Beinahe zufällig lande ich an einem Freitag Abend im April im Soho Theatre. Ich befinde mich auf einer Reise durch England und mache gerade Halt in London. Ich möchte eine Bekannte treffen, die für das britische Theatermagazin Exeunt schreibt. Sie schaut sich heute Abend „Lampedusa“ an und fragt, ob ich mitkommen wolle. Ich habe Zeit, bin neugierig. Ich weiß zwar nicht genau worum es gehen wird, aber der Titel lässt auf irgendwas mit Flüchtlingen schließen. An der Abendkasse gibt es noch eine Karte und so sitze ich Minuten später im dritten Stock des Theaters in der Dean Street.
Mitten in das Geschnatter in der kleinen, runden Studiobühne donnert plötzlich eine männliche Stimme. Stefano (Ferdy Roberts) erhebt sich von seinem Platz im Publikum. Während er von seinem Job erzählt, schaut er uns tief in die Augen. Er lebt auf Lampedusa und war einmal ein Fischer, so wie sein Vater und dessen Vater. Doch heute, da ist sein Fang ein anderer. Stefano fischt Leichen aus dem Mittelmeer. Das kühle Wasser konserviere die Körper zunächst, sagt er. Doch sobald man einen von ihnen zu greifen versuche, sei es, als glitte einem eine alte, ölige Tüte durch die Finger. 3000 Tote hat der Leichenfischer allein im letzten Jahr aus dem Meer geborgen. „They keep coming and coming and won’t stop.“
Schlagzeilen sind Schicksale
Da wird mir plötzlich schlecht. Die Nachricht, dass Jürgen Klopp sein Amt als Trainer des BVB niederlegt, bestimmt gerade die deutschen Medien. Doch da war doch noch eine andere Schlagzeile? Irgendwas mit 400 toten Flüchtlingen? Und dann bin ich dankbar. Dankbar, dass ich an diesem Ort, in diesem Stück gelandet bin. Dankbar dafür, dass Theater immer auch ein Moment des Innehaltens ist. Durch Stefano werden die Schlagzeilen um Lampedusa zu einer Geschichte, zu einem menschlichen Schicksal – und damit erfahrbar.
In Leeds verdient Denise (Louise Mai Newberry) ihre Brötchen als Schuldeneintreiberin für eine pay day loan company. Diese kurzfristigen Kleinstkredite werden zu horrenden Zinsen an finanzschwache Kunden vergeben, die nicht wissen, wie sie sich bis zum nächsten Monatsgehalt über Wasser halten sollen. Die junge Halbchinesin wird täglich Zeugin von Armut und sozialer Ungerechtigkeit auf der einen und wachsenden Ressentiments gegenüber Migranten auf der anderen Seite. Erst kürzlich, da wurde Denise im Bus angespuckt. Dabei ist sie in England geboren. Sie arbeitet hart, studiert noch nebenbei und kümmert sich um ihre kranke Mutter, die vom Pflegepersonal im Krankenhaus rüde als „bedblocker“ bezeichnet wird.

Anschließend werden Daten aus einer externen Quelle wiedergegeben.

(* ===== verification/Cas20Abi.v ===== *)
(** * Cas20Abi: calldata and return data of the CAS20 precompiles

    Models [src/evm/precompiles/cas20/abi.rs] and the error encoders of
    [errors.rs].  A 32-byte word is the big-endian number of its bytes, so a
    word fits in [n] bytes when it is below [256 ^ n].  Offsets and lengths are
    compared with the length of the calldata before they are used, so none of
    the sums of the decoders can overflow. *)

From stdpp Require Import base tactics numbers option list.
From Stdlib Require Import ZArith Lia Bool.
From S2P Require Import Prelude.
From S2P Require Import Cas20Sigs.
From S2P Require Import Cas20Frame.

(** ** Errors *)

Definition revert : Cas20Err := Revert [].
Definition rev (sel : Z) (words : list Z) : Cas20Err :=
  Revert (err4 sel ++ concat (be_encode 32 <$> words)).

(** ** Encoders *)

Definition enc_u256 (v : Z) : bytes := be_encode 32 v.
Definition enc_word (w : Z) : bytes := be_encode 32 w.
Definition enc_bool (b : bool) : bytes := replicate 31 0 ++ [if b then 1 else 0].

Inductive AbiPart := Word (w : Z) | Dynamic (tail : bytes).

Definition abi_word (w : Z) : AbiPart := Word w.
Definition abi_bytes (b : bytes) : AbiPart :=
  let padded := div_ceil (zlen b) 32 * 32 in
  Dynamic (be_encode 32 (zlen b) ++ b ++ replicate (Z.to_nat (padded - zlen b)) 0).
Definition abi_string (s : bytes) : AbiPart := abi_bytes s.
Definition abi_word_array (words : list Z) : AbiPart :=
  Dynamic (be_encode 32 (zlen words) ++ concat (be_encode 32 <$> words)).

(** The heads and the tails so far. *)
Definition encode_part (tail_start : Z) (acc : bytes * bytes) (p : AbiPart) : bytes * bytes :=
  let '(head, tail) := acc in
  match p with
  | Word w => (head ++ be_encode 32 w, tail)
  | Dynamic t => (head ++ be_encode 32 (tail_start + zlen tail), tail ++ t)
  end.
Definition encode_tuple (parts : list AbiPart) : bytes :=
  let '(head, tail) := fold_left (encode_part (32 * zlen parts)) parts ([], []) in head ++ tail.
Definition abi_encode_struct (members : list AbiPart) : bytes :=
  encode_tuple [Dynamic (encode_tuple members)].

Definition enc_string (s : bytes) : bytes := encode_tuple [abi_string s].

Definition rev_bytes (sel : Z) (payload : bytes) : Cas20Err :=
  Revert (err4 sel ++ encode_tuple [abi_bytes payload]).
Definition rev_string_bytes (sel : Z) (key value : bytes) : Cas20Err :=
  Revert (err4 sel ++ encode_tuple [abi_string key; abi_bytes value]).
Definition rev_panic (code : Z) : Cas20Err := rev ERR_PANIC [code].

(** ** Decoders *)

Definition word_fits_in (w n : Z) : bool := w <? 256 ^ n.
Definition u64_from_word (w : Z) : option Z := if word_fits_in w 8 then Some w else None.
Definition address_from_word (w : Z) : option Z := if word_fits_in w 20 then Some w else None.
Definition is_enum_word (w max : Z) : bool := word_fits_in w 1 && (w mod 256 <=? max).
(** [w.0[31]] *)
Definition low_byte (w : Z) : Z := w mod 256.

Definition read_word (args : bytes) (i : Z) : exec Cas20Err Z :=
  let off := i * 32 in
  if zlen args <? off + 32 then Fail revert
  else w ← slice args off (off + 32); Done (be_decode w).

Definition read_address (args : bytes) (i : Z) : exec Cas20Err Z :=
  w ← read_word args i; ok_or (address_from_word w) revert.
Definition read_u64 (args : bytes) (i : Z) : exec Cas20Err Z :=
  w ← read_word args i; ok_or (u64_from_word w) revert.
Definition read_u256 (args : bytes) (i : Z) : exec Cas20Err Z := read_word args i.
Definition read_strict_uint8 (args : bytes) (i : Z) : exec Cas20Err Z :=
  w ← read_word args i;
  if is_enum_word w 0xff then Done (low_byte w) else Fail revert.

(** An offset or length: [Fail tt] stands for [None]. *)
Definition word_u64 (args : bytes) (pos : Z) : exec unit Z :=
  let len := zlen args in
  if (len <? pos) || (len - pos <? 32) then Fail tt
  else
    high ← slice args pos (pos + 24);
    if existsb (λ b, negb (b =? 0)) high then Fail tt
    else low ← slice args (pos + 24) (pos + 32); Done (be_decode low).
(** [word_u64(..).ok_or_else(revert)?] *)
Definition word_u64_or_revert (args : bytes) (pos : Z) : exec Cas20Err Z :=
  map_err (λ _, revert) (word_u64 args pos).

Definition read_string_bytes (args : bytes) (arg_index : Z) : exec Cas20Err bytes :=
  let len := zlen args in
  off ← word_u64_or_revert args (arg_index * 32);
  if (len <? off) || (len - off <? 32) then Fail revert
  else
    n ← word_u64_or_revert args off;
    let data_pos := off + 32 in
    if len - data_pos <? n then Fail revert
    else slice args data_pos (data_pos + n).
Definition read_bytes_arg := read_string_bytes.
Definition read_string_arg := read_string_bytes.

(** [for i in 0..n { out.push(f(i)?) }] *)
Fixpoint collect {A} (f : Z → exec Cas20Err A) (is_ : list Z) : exec Cas20Err (list A) :=
  match is_ with
  | [] => Done []
  | i :: is_ => a ← f i; rest ← collect f is_; Done (a :: rest)
  end.

Definition read_bytes_elem (args : bytes) (arr_data i : Z) : exec Cas20Err bytes :=
  let len := zlen args in
  elem_off ← word_u64_or_revert args (arr_data + i * 32);
  let pos := sat_add64 arr_data elem_off in
  if (len - arr_data <? elem_off) || (len <? pos) || (len - pos <? 32) then Fail revert
  else
    elem_len ← word_u64_or_revert args pos;
    let start := pos + 32 in
    if len - start <? elem_len then Fail revert
    else slice args start (start + elem_len).

(** The position and the length of the array an argument points to. *)
Definition array_head (args : bytes) (arg_index : Z) : exec Cas20Err (Z * Z) :=
  let len := zlen args in
  base ← word_u64_or_revert args (arg_index * 32);
  if (len <? base) || (len - base <? 32) then Fail revert
  else
    n ← word_u64_or_revert args base;
    let data_pos := base + 32 in
    if (len - data_pos) / 32 <? n then Fail revert else Done (data_pos, n).

Definition read_bytes_array (args : bytes) (arg_index : Z) : exec Cas20Err (list bytes) :=
  h ← array_head args arg_index;
  let '(arr_data, n) := (h : Z * Z) in
  collect (read_bytes_elem args arr_data) (seqZ 0 n).

Definition read_word_array (args : bytes) (arg_index : Z) : exec Cas20Err (list Z) :=
  h ← array_head args arg_index;
  let '(data_pos, n) := (h : Z * Z) in
  collect (λ i, let p := data_pos + i * 32 in w ← slice args p (p + 32); Done (be_decode w)) (seqZ 0 n).

(** A dynamic [uint8[]] at head position 0. *)
Definition read_uint8_array (args : bytes) : exec Cas20Err (list Z) :=
  h ← array_head args 0;
  let '(data_pos, n) := (h : Z * Z) in
  collect (λ i, v ← word_u64_or_revert args (data_pos + i * 32);
                if 0xff <? v then Fail revert else Done v) (seqZ 0 n).

(** ** The decoders never panic *)

Section NoPanic.
Lemma slice_in_range {E A} (l : list A) a b : 0 <= a → a <= b → b <= zlen l → slice (E := E) l a b ≠ Panics.
Proof.
  intros. unfold slice. rewrite (proj2 (Z.leb_le 0 a)), (proj2 (Z.leb_le a b)), (proj2 (Z.leb_le b _)) by done. done.
Qed.

Lemma bind_no_panic {E A B} (m : exec E A) (f : A → exec E B) :
  m ≠ Panics → (∀ a, m = Done a → f a ≠ Panics) → m ≫= f ≠ Panics.
Proof. destruct m; naive_solver. Qed.

Lemma ok_or_no_panic {E A} (o : option A) (e : E) : ok_or o e ≠ Panics.
Proof. by destruct o. Qed.

Lemma map_err_no_panic {E F A} (f : E → F) (m : exec E A) : m ≠ Panics → map_err f m ≠ Panics.
Proof. by destruct m. Qed.

Lemma collect_no_panic {A} (f : Z → exec Cas20Err A) l : (∀ i, i ∈ l → f i ≠ Panics) → collect f l ≠ Panics.
Proof.
  induction l as [|i l IH]; intros Hf; cbn [collect]; [done|]. apply bind_no_panic; [by apply Hf; left|].
  intros a _. apply bind_no_panic; [apply IH; intros; apply Hf; by right|done].
Qed.

Context (args : bytes).

Lemma read_word_no_panic i : 0 <= i → read_word args i ≠ Panics.
Proof.
  intros Hi. unfold read_word. case_if; [done|]. split_tests.
  apply bind_no_panic; [apply slice_in_range; lia|done].
Qed.

Lemma word_u64_no_panic pos : 0 <= pos → word_u64_or_revert args pos ≠ Panics.
Proof.
  intros Hp. apply map_err_no_panic. unfold word_u64. case_if; [done|]. split_tests.
  apply bind_no_panic; [apply slice_in_range; lia|]. intros high _. case_if; [done|].
  apply bind_no_panic; [apply slice_in_range; lia|done].
Qed.

(** The calldata is made of bytes, so what is read is not negative. *)
Context (Hargs : Forall byte_ok args).

Lemma slice_bytes {E} a b x : slice (E := E) args a b = Done x → Forall byte_ok x.
Proof using Hargs. unfold slice. case_if; [|done]. intros [= <-]. by apply Forall_take, Forall_drop. Qed.

Lemma word_u64_nonneg pos v : word_u64_or_revert args pos = Done v → 0 <= v.
Proof using Hargs.
  unfold word_u64_or_revert. rewrite map_err_Done. unfold word_u64. case_if; [done|].
  rewrite bind_Done. intros (high & _ & Hv). revert Hv. case_if; [done|].
  rewrite bind_Done. intros (low & Hl & [= <-]). by eapply be_decode_bound, slice_bytes.
Qed.

Lemma read_string_no_panic i : 0 <= i → read_string_bytes args i ≠ Panics.
Proof using Hargs.
  intros Hi. unfold read_string_bytes. apply bind_no_panic; [apply word_u64_no_panic; lia|].
  intros off Hoff%word_u64_nonneg. case_if; [done|]. split_tests.
  apply bind_no_panic; [by apply word_u64_no_panic|]. intros n Hn%word_u64_nonneg. case_if; [done|]. split_tests.
  apply slice_in_range; lia.
Qed.

Lemma array_head_no_panic i : 0 <= i → array_head args i ≠ Panics.
Proof using Hargs.
  intros Hi. unfold array_head. apply bind_no_panic; [apply word_u64_no_panic; lia|].
  intros base Hb%word_u64_nonneg. case_if; [done|]. apply bind_no_panic; [by apply word_u64_no_panic|].
  intros n _. by case_if.
Qed.

Lemma array_head_Done i p n :
  array_head args i = Done (p, n) → 0 <= p ∧ 0 <= n ∧ p + 32 * n <= zlen args.
Proof using Hargs.
  unfold array_head. rewrite bind_Done. intros (base & Hb%word_u64_nonneg & H). revert H. case_if; [done|].
  rewrite bind_Done. intros (m & Hm%word_u64_nonneg & H). revert H. case_if; [done|]. intros [= <- <-]. split_tests.
  pose proof (Z.mul_div_le (zlen args - (base + 32)) 32 ltac:(lia)). lia.
Qed.

Lemma read_bytes_array_no_panic i : 0 <= i → read_bytes_array args i ≠ Panics.
Proof using Hargs.
  intros Hi. unfold read_bytes_array. apply bind_no_panic; [by apply array_head_no_panic|].
  intros [p n] (Hp & Hn & Hl)%array_head_Done. apply collect_no_panic. intros j Hj%elem_of_seqZ.
  unfold read_bytes_elem. apply bind_no_panic; [apply word_u64_no_panic; lia|].
  intros off Hoff%word_u64_nonneg. case_if; [done|]. split_tests.
  assert (0 <= sat_add64 p off) by (unfold sat_add64, u64_max; lia).
  apply bind_no_panic; [by apply word_u64_no_panic|]. intros m Hm%word_u64_nonneg. case_if; [done|]. split_tests.
  apply slice_in_range; lia.
Qed.

Lemma read_word_array_no_panic i : 0 <= i → read_word_array args i ≠ Panics.
Proof using Hargs.
  intros Hi. unfold read_word_array. apply bind_no_panic; [by apply array_head_no_panic|].
  intros [p n] (Hp & Hn & Hl)%array_head_Done. apply collect_no_panic. intros j Hj%elem_of_seqZ.
  apply bind_no_panic; [apply slice_in_range; lia|done].
Qed.

Lemma read_uint8_array_no_panic : read_uint8_array args ≠ Panics.
Proof using Hargs.
  unfold read_uint8_array. apply bind_no_panic; [by apply array_head_no_panic|].
  intros [p n] (Hp & Hn & Hl)%array_head_Done. apply collect_no_panic. intros j Hj%elem_of_seqZ.
  apply bind_no_panic; [apply word_u64_no_panic; lia|]. intros v _. by case_if.
Qed.

Lemma read_address_no_panic i : 0 <= i → read_address args i ≠ Panics.
Proof. intros Hi. apply bind_no_panic; [by apply read_word_no_panic|]. intros. apply ok_or_no_panic. Qed.
Lemma read_u64_no_panic i : 0 <= i → read_u64 args i ≠ Panics.
Proof. intros Hi. apply bind_no_panic; [by apply read_word_no_panic|]. intros. apply ok_or_no_panic. Qed.
Lemma read_strict_uint8_no_panic i : 0 <= i → read_strict_uint8 args i ≠ Panics.
Proof. intros Hi. apply bind_no_panic; [by apply read_word_no_panic|]. intros w _. by case_if. Qed.
End NoPanic.
Definition validate_children (kids : list Z) : prog (list Z) :=
  _ ← require (negb ((zlen kids <? COMPOSITE_MIN_CHILDREN) || (COMPOSITE_MAX_CHILDREN <? zlen kids)))
        (rev ERR_CHILD_POLICIES_OUTSIDE_OF_RANGE []);
  out ← lift (collect (λ w, ok_or (u64_from_word w) revert) kids);
  _ ← for_each (λ id, b ← policy_exists id; require b (rev ERR_POLICY_NOT_FOUND [])) out;
  _ ← for_each (λ id, require (negb (is_sentinel_policy id || is_composite id)) (rev ERR_INVALID_CHILD_POLICY [id])) out;
  Ret out.

(** A fresh id of type [ptype], with its admin. *)
Definition new_policy (ptype admin : Z) : prog Z :=
  c ← ensure_initialized;
  _ ← require (negb (COUNTER_MAX <=? c)) (rev_panic 0x11);
  let id := Z.lor (Z.shiftl ptype 56) c in
  _ ← set_counter (c + 1);
  _ ← set_policy_admin id admin;
  Ret id.

Definition create_composite_policy env args : prog bytes :=
  admin ← lift (read_address args 0);
  ptype_word ← lift (read_word args 1);
  _ ← require (is_enum_word ptype_word TYPE_INTERSECT) revert;
  let ptype := low_byte ptype_word in
  _ ← require (negb (admin =? 0)) (rev ERR_ZERO_ADDRESS []);
  _ ← require (is_composite (Z.shiftl ptype 56)) (rev ERR_INCOMPATIBLE_POLICY_TYPE []);
  raw_kids ← lift (read_word_array args 2);
  kids ← validate_children raw_kids;
  id ← new_policy ptype admin;
  _ ← set_children id kids;
  _ ← emit_log env [TOPIC_POLICY_CREATED; id; caller env] (be_encode 32 ptype);
  _ ← emit_policy_admin_updated env id 0 admin;
  _ ← emit_composite_updated env id admin kids;
  Ret (be_encode 32 id).

Definition update_composite env args : prog unit :=
  id ← lift (read_u64 args 0);
  _ ← require_policy_exists id;
  _ ← require (is_composite id) (rev ERR_INCOMPATIBLE_POLICY_TYPE []);
  admin ← policy_admin id;
  _ ← require (negb ((admin =? 0) || negb (admin =? caller env))) (rev ERR_UNAUTHORIZED []);
  raw_kids ← lift (read_word_array args 1);
  kids ← validate_children raw_kids;
  _ ← set_children id kids;
  emit_composite_updated env id (caller env) kids.

(** [address_from_word(a)?; set_member(..)] for each account *)
Definition set_members (id : Z) (in_set : bool) (accounts : list Z) : prog unit :=
  for_each (λ a, addr ← lift (ok_or (address_from_word a) revert); set_member id addr in_set) accounts.

Definition create_policy env args (with_accounts : bool) : prog bytes :=
  admin ← lift (read_address args 0);
  ptype_word ← lift (read_word args 1);
  let ptype := low_byte ptype_word in
  _ ← require (is_enum_word ptype_word TYPE_INTERSECT) revert;
  _ ← require (negb (admin =? 0)) (rev ERR_ZERO_ADDRESS []);
  _ ← require (negb (is_composite (Z.shiftl ptype 56))) (rev ERR_INCOMPATIBLE_POLICY_TYPE []);
  accounts ← (if with_accounts then
                accounts ← lift (read_word_array args 2);
                _ ← require (negb (BATCH_MAX <? zlen accounts)) (rev ERR_BATCH_SIZE_TOO_LARGE [BATCH_MAX]);
                Ret accounts
              else Ret []);
  id ← new_policy ptype admin;
  _ ← emit_log env [TOPIC_POLICY_CREATED; id; caller env] (be_encode 32 ptype);
  _ ← emit_policy_admin_updated env id 0 admin;
  _ ← (if with_accounts then
         _ ← set_members id true accounts;
         emit_members_updated env ptype id (caller env) true accounts
       else Ret tt);
  Ret (enc_u256 id).

Definition update_members env args (want_type : Z) : prog unit :=
  pid ← lift (read_u64 args 0);
  in_word ← lift (read_word args 1);
  _ ← require (is_enum_word in_word 1) revert;
  accounts ← lift (read_word_array args 2);
  _ ← require_policy_exists pid;
  _ ← require (id_type pid =? want_type) (rev ERR_INCOMPATIBLE_POLICY_TYPE []);
  _ ← require_policy_admin env pid;
  _ ← require (negb (BATCH_MAX <? zlen accounts)) (rev ERR_BATCH_SIZE_TOO_LARGE [BATCH_MAX]);
  let in_set := low_byte in_word =? 1 in
  _ ← set_members pid in_set accounts;
  emit_members_updated env want_type pid (caller env) in_set accounts.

Worte wie gespitzte Pfeile
In den beiden verwobenen Monologen trieft der Sarkasmus aus allen Zeilen. Wie gespitzte Pfeile schießen Stefano und Denise ihre Worte dem Publikum entgegen. Während es bei ihr wohl der typisch britische Galgenhumor ist, ist er längst traumatisiert. Die Toten suchen ihn nachts heim, rauben ihm den Schlaf. Und doch fährt er immer wieder raus aufs Meer. Stets in der Hoffnung, wenigstens ein paar Überlebende zu finden.
Der Autor Anders Lustgarten findet oft eine faszinierende, malerische Sprache. Stefano lässt er über die Flüchtlingsboote sagen: „When they enter the blue desert, they disappear.“ Während der Fischer die Geschichte von Modibo erzählt, der sehnsüchtig darauf wartet, dass die blaue Wüste seine Frau Aminata freigibt, hänge ich gebannt an seinen Lippen. Mit einer Taschenlampe leuchtet er uns in die Gesichter, während ein kleines Schiff an einer Kette von der Denke hängt und bedrohlich hin und her schaukelt. Beinahe kann ich den Seegang selbst spüren.
„Why are people kind?“
Das Stück endet für beide in Momenten rührender Nächstenliebe. „Why are people kind?“ fragt Denise zum Schluss. Und ich möchte hinzufügen: „Why do people care?“ Was muss geschehen, damit wir aktiv werden?
Ich bin inzwischen weiter gereist. Diese Zeilen schreibe ich in Bristol. In der Nacht zu Sonntag ist erneut ein Boot im Mittelmeer gesunken. 700 Tote werden befürchtet. Es ist eine Schlagzeile zwischen vielen. Irgendwas mit Flüchtlingen.